## DIRECTIONS
What lines below hold the string "match"? Copy them all.

[Dataset excerpts]
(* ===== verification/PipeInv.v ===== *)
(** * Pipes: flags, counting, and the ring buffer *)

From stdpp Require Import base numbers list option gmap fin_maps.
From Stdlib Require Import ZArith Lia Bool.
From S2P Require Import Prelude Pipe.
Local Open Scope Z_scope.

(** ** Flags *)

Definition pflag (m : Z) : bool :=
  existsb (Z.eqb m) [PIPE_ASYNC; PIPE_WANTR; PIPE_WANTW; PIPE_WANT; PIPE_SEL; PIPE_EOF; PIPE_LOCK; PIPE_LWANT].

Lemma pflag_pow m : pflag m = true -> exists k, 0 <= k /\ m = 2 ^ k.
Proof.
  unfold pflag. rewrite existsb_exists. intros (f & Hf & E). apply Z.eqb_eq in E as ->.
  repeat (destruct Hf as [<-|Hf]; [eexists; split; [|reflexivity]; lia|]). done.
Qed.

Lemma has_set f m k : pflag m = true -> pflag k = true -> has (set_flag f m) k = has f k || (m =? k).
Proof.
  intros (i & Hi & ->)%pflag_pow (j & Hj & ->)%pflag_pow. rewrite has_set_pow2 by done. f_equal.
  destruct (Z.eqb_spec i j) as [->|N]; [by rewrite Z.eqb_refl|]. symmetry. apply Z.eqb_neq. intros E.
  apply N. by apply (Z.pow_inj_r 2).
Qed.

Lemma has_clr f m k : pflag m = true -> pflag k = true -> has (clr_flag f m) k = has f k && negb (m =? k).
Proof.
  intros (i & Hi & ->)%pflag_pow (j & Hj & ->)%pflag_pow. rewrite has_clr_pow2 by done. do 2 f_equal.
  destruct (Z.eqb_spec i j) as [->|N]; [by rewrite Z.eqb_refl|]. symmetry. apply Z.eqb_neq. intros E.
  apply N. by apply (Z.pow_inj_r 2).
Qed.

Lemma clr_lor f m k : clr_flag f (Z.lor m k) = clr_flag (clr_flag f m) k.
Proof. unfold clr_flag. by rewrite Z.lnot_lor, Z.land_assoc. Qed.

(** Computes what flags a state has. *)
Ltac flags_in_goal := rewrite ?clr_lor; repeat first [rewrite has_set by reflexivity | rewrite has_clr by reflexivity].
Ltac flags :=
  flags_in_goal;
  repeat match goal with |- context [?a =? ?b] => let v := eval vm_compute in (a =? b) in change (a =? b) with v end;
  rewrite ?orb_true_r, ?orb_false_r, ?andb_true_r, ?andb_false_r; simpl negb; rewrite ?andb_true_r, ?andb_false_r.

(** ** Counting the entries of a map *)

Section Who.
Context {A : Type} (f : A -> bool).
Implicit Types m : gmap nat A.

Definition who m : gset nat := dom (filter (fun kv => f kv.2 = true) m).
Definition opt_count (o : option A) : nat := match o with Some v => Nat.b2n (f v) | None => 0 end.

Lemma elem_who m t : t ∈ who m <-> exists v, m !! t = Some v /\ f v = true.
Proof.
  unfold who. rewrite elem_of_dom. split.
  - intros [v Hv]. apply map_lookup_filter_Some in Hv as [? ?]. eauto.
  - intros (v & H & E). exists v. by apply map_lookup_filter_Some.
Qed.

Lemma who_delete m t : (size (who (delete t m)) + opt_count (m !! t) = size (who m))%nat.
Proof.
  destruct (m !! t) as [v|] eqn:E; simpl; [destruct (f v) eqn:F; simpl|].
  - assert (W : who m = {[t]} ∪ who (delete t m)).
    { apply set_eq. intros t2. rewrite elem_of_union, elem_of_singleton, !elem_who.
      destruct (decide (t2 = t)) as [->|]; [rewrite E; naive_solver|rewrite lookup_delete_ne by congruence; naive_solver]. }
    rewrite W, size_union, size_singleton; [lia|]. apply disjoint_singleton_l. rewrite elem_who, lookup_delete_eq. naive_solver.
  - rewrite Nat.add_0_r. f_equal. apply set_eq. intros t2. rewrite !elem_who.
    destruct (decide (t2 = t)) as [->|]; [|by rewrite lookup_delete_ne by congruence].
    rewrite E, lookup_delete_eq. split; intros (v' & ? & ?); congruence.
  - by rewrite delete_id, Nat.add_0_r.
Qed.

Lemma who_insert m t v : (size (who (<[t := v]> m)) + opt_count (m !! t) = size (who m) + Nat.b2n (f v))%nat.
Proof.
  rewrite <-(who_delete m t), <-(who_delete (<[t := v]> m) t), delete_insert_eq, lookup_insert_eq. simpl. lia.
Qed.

--

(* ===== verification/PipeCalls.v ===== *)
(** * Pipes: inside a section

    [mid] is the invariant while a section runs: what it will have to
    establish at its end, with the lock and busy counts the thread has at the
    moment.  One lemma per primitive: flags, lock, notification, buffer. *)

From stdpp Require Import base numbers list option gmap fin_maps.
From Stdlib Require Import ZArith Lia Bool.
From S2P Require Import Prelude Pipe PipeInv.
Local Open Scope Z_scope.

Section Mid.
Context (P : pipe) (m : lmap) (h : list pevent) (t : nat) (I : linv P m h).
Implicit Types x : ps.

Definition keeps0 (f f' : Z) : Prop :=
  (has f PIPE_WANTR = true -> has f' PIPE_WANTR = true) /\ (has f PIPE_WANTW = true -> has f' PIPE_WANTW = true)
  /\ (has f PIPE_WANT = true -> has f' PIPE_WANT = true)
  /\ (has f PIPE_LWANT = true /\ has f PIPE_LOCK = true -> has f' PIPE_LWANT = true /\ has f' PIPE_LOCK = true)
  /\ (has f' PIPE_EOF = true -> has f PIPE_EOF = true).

...

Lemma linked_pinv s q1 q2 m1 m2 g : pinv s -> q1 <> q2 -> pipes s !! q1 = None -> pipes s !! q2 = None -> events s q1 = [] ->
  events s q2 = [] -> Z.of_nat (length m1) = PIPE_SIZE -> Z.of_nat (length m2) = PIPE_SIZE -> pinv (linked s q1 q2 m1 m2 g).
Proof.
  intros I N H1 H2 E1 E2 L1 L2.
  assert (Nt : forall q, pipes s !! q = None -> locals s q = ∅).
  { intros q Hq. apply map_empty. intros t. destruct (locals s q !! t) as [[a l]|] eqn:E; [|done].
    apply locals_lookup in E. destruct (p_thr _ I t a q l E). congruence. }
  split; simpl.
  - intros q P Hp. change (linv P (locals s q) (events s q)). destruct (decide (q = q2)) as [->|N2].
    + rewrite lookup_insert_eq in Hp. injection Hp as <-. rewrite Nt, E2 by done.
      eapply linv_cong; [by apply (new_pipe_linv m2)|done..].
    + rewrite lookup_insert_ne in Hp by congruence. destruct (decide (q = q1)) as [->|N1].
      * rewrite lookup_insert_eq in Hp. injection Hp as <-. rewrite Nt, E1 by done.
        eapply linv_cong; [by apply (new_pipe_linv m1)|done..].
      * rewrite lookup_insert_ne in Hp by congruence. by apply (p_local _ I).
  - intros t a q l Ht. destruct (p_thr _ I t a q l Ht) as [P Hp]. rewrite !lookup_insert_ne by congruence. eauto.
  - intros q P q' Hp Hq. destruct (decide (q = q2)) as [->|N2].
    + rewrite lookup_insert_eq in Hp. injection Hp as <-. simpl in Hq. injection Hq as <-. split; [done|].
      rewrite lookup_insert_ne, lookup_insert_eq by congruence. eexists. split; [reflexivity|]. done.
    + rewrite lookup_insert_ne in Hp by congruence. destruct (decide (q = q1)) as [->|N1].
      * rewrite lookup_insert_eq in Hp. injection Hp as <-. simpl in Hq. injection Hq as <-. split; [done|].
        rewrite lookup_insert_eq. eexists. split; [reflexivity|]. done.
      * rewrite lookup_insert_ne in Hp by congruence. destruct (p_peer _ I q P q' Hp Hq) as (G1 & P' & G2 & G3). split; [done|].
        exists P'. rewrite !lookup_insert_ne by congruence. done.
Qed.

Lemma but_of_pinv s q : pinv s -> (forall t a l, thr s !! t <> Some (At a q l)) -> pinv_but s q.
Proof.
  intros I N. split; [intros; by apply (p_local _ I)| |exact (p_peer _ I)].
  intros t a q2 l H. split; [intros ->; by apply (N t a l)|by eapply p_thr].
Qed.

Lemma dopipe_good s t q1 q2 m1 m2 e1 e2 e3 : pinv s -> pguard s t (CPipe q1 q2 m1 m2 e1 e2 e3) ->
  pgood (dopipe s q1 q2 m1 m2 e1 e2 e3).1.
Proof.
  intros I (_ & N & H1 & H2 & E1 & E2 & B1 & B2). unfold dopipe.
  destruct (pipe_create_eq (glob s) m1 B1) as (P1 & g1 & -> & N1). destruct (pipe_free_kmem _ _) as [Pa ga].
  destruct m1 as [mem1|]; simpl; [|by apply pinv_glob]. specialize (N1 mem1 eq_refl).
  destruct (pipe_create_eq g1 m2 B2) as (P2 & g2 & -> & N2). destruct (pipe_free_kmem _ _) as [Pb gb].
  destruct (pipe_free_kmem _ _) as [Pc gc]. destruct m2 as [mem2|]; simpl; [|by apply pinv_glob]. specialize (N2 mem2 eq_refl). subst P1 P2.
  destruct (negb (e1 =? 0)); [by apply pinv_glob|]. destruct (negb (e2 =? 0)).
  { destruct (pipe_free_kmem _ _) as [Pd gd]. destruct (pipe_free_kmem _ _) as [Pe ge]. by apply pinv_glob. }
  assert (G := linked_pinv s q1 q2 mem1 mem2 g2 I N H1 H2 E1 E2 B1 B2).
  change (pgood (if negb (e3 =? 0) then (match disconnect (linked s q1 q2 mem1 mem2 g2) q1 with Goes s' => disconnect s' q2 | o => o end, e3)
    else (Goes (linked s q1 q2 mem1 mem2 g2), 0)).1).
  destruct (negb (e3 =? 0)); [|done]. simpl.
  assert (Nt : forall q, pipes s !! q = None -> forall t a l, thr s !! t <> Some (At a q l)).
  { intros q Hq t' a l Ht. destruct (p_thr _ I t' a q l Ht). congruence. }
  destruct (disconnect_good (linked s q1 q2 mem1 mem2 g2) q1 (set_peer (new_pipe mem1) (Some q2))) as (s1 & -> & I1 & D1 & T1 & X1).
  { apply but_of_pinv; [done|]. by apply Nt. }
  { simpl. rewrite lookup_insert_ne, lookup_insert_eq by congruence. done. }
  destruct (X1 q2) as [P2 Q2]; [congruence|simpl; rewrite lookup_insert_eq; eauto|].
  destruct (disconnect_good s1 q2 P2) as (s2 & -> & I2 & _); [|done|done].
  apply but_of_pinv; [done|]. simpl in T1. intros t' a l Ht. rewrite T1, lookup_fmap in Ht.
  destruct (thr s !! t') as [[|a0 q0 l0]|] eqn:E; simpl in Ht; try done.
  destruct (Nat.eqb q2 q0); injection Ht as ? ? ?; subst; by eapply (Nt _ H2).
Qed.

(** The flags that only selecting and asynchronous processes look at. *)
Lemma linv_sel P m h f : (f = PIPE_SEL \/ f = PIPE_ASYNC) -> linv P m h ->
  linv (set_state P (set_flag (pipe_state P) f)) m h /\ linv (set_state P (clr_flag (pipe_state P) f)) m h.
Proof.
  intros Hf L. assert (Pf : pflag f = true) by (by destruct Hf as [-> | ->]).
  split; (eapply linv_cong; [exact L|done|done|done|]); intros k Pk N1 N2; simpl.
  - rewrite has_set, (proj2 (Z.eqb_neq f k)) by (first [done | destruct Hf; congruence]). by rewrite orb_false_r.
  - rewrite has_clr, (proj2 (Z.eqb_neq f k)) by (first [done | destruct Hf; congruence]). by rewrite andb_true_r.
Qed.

## EXERCISE ANSWER
  repeat match goal with |- context [?a =? ?b] => let v := eval vm_compute in (a =? b) in change (a =? b) with v end;
Definition opt_count (o : option A) : nat := match o with Some v => Nat.b2n (f v) | None => 0 end.
  change (pgood (if negb (e3 =? 0) then (match disconnect (linked s q1 q2 mem1 mem2 g2) q1 with Goes s' => disconnect s' q2 | o => o end, e3)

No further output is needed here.